Another application of the classical theory is the access of special education to the juveniles. This enables them to be self sufficient upon release. They are also said to benefit from these programs as they are able to make rational choices once faced with challenges in the future.
The biological criminology theory explains criminal behavior as a result of an individual’s genetic composition. The theory argues that criminal behavior results from inborn genetic errors and abnormalities. In the 19th century Lombroso argued that the born criminals could be identified by their characteristics which were dictated by their genes (Cottle, 2001).
This theory is closely related to the evolutionary view in which criminal behavior is genetically inherited from one generation to another. The theory thus advocates for punishment that aims at correcting the genetic abnormality so as to correct the crime. These forms of punishment include medications, segregation, and elimination of the gene so that it is not passed on to another person.
In juvenile correction programs these individual undergo special education aimed at regulating some of the erratic behaviors. The offenders are also segregated from the larger society so as to correct their behaviors. Although a useful theory its application in the judicial system is limited as it advocates for elimination of the person rather than the correction of the individual so as to eliminate crime (Cottle, 2001).
Psychological theory on the other hand offers an explanation of criminal behavior based on Feud’s principles. This theory advocates that criminal act results from conflicts between id, ego and superego. This theory focuses on the development of an individual through the early childhood. It also advocates that criminal acts result from the lack of sufficient personality. As opposed to the adult judicial system, the juvenile judicial system the personnel have to be specially trained to handle the prisoners. This is because the child offenders are more difficult to handle. In the juvenile correction programs, psychological counseling is employed so as to correct the erratic behavior (Sutherland, 1947).

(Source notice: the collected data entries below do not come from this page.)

Lemma ensure_names s w s' w' fd :
  ensure_sock true s w = Ok (s', w') → fd ≠ m_sock s' → name (w_kernel w') fd = name (w_kernel w) fd.
Proof. unfold ensure_sock. destruct (isValid s); [by intros [= <- <-]|apply newSock_names]. Qed.

Lemma close_names s w b s' w' fd :
  Socket_close true s w = Ok (b, s', w') → fd ≠ m_sock s → name (w_kernel w') fd = name (w_kernel w) fd.
Proof.
  unfold Socket_close. intros E Hne. destruct (_ && _); [by injection E as _ _ <-|].
  destruct (isValid _); [|by injection E as _ _ <-]. apply outcome_bind_ok in E as (w1 & E & [= _ _ <-]).
  unfold hook_close, close in E. simpl in E. apply outcome_bind_ok in E as ([[[r iom] fds] k] & E & [= <-]).
  apply outcome_bind_ok in E as ([iom1 m1] & _ & E).
  pose proof (close_other (w_kernel w) (m_sock s) fd Hne) as Hc. destruct (close_f _ _) as [r1 k1].
  by injection E as _ _ _ <-.
Qed.

Lemma destroy_names s w w' fd :
  Socket_destroy true s w = Ok w' → fd ≠ m_sock s → name (w_kernel w') fd = name (w_kernel w) fd.
Proof.
  unfold Socket_destroy. intros ([[b s'] w1] & E & [= <-])%outcome_bind_ok. by eapply close_names.
Qed.

Lemma not_own others s w fd : holds opened others s w → fd ∈ others → 0 <= fd → fd ≠ m_sock s.
Proof.
  intros [_ Hs _ Hd] Hfd Hp ->. destruct (sane_range s Hs); [lia|].
  rewrite own_valid in Hd by lia. set_solver.
Qed.

Lemma connect_names others s w addr to ct b s' w' :
  holds opened others s w → Socket_connect order true s w addr to ct = Ok (b, s', w') → same_names others w w'.
Proof.
  intros Hh E fd Hfd H0'. unfold Socket_connect in E.
  destruct (ensure_sock_holds opened others s w Hh) as (s1 & w1 & E1 & Hh1 & _). rewrite E1 in E. osimpl in E.
  pose proof (not_own _ _ _ _ Hh1 Hfd H0') as Hne. rewrite <-(ensure_names _ _ _ _ fd E1 Hne).
  destruct (isValid s1); cbn [negb] in E; [|by injection E as _ _ <-]. case_decide; [by injection E as _ _ <-|].
  apply outcome_bind_ok in E as ([rt w2] & E2 & E).
  assert (name (w_kernel w2) fd = name (w_kernel w1) fd) as Hw2.
  { unfold connect_with_timeout in E2. apply outcome_bind_ok in E2 as (d & _ & E2). destruct d as [|e|t].
    - pose proof (connect_other (w_kernel w1) (m_sock s1) (getAddr order addr) (getAddrLen addr) fd Hne) as Hc.
      destruct (connect_f _ _ _ _) as [n k]. by injection E2 as _ <-.
    - by injection E2 as _ <-.
    - pose proof (connect_wait_other (w_kernel w1) (m_sock s1) (getAddr order addr) (getAddrLen addr) t fd Hne) as Hc.
      destruct (connect_wait _ _ _ _ _) as [n k]. by injection E2 as _ <-. }
  rewrite <-Hw2. case_decide.
  - apply outcome_bind_ok in E as ([[b1 s2] w3] & E & [= _ _ <-]). by eapply close_names.
  - apply outcome_bind_ok in E as ([a s2] & _ & E). by apply outcome_bind_ok in E as ([a' s3] & _ & [= _ _ <-]).
Qed.

Lemma free_path_names w addr ct b w' :
  world_ok opened w → free_path order true w addr ct = Ok (b, w') → same_names (open w) w w'.
Proof.
  intros Hw E. destruct addr as [m|m|m n|m]; cbn [free_path] in E; try (by injection E as _ <-).
  assert (holds opened (open w) CreateUnixTCPSocket w) as Hh by (by apply (holds_new opened)).
  destruct (connect_holds opened order (open w) CreateUnixTCPSocket w (UnixAddress m n) NO_TIMEOUT ct Hh)
    as (c & s1 & w1 & E1 & Hh1 & _).
  pose proof (connect_names _ _ _ _ _ _ _ _ _ Hh E1) as Hn. rewrite E1 in E. osimpl in E.
  intros fd Hfd H0'. rewrite <-(Hn fd Hfd H0'). pose proof (not_own _ _ _ _ Hh1 Hfd H0') as Hne. destruct c.
  - apply outcome_bind_ok in E as (w2 & E & [= _ <-]). by eapply destroy_names.
  - apply outcome_bind_ok in E as (path & _ & E). apply outcome_bind_ok in E as (w2 & E & [= _ <-]).
    rewrite (destroy_names _ _ _ fd E Hne). apply (unlink_names (w_kernel w1)).
Qed.

(** Why no listening socket can be had for an address: the system refuses a socket,
    the name or to listen, or somebody answers at the path. *)
Definition unavailable (ct : Z) (addr : Address) : Prop :=
  (∃ k, (socket_f k (getFamily order addr) SOCK_STREAM 0).1 = -1) ∨
  (∃ m n w s w', addr = UnixAddress m n ∧
     Socket_connect order true CreateUnixTCPSocket w addr NO_TIMEOUT ct = Ok (true, s, w')) ∨
  (∃ k fd, (bind_f k fd (getAddr order addr) (getAddrLen addr)).1 ≠ 0) ∨
  (∃ k fd, (listen_f k fd SOMAXCONN).1 ≠ 0).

In social criminology theory, criminality is said to result from adoption of behavior from those whom we interact with. This theory attempts to explain how criminal ideas and behaviors are transmitted from one person to another. They believe that criminal behavior is learned from another individual. The learning theorists advocate for punishment that eliminates the rewards for these behaviors while increasing the consequences of the same. In the juvenile correction programs various aspects are employed that relate to this theory this include segregation of the child from the society and limited access to various entertainment facilities. Various studies have shown this to be effective in the correction of such behaviors (Chadwick, 2004).
The case study cited is Pena versus State Division for Youth (New York, 1976). In this case, the plaintiff, John Pena, argued that the use of forceful physical and medical restraint violated the eighth and fourteen amendments. Since he was a juvenile, this treatment did not tally with his case. He also argued against solitary confinement and wanted to receive rehabilitative treatment as stipulated in the constitution. The judge, Motley granted him this right. Currently this case applies in many of the juvenile cases.
Chadwick, A. (2004). Peer relations in childhood. Journal of Child Psychology and Psychiatry, 45(1), 84–108.
Cottle, C. (2001). The prediction of criminal recidivism in juveniles: A meta-analysis. Criminal Justice and Behaviour, 28(3), 367–394.
Murray, C. (2009). Typologies of young resisters and desisters. Youth Justice, 9(2), 115–129.
Pena V. New York State Division for Youth, 419 F. Supp. 203 (S.D. N.Y. 1976).
Sutherland, H. (1947). Principles of Criminology. 4th Edition. NY. McGraw Hill.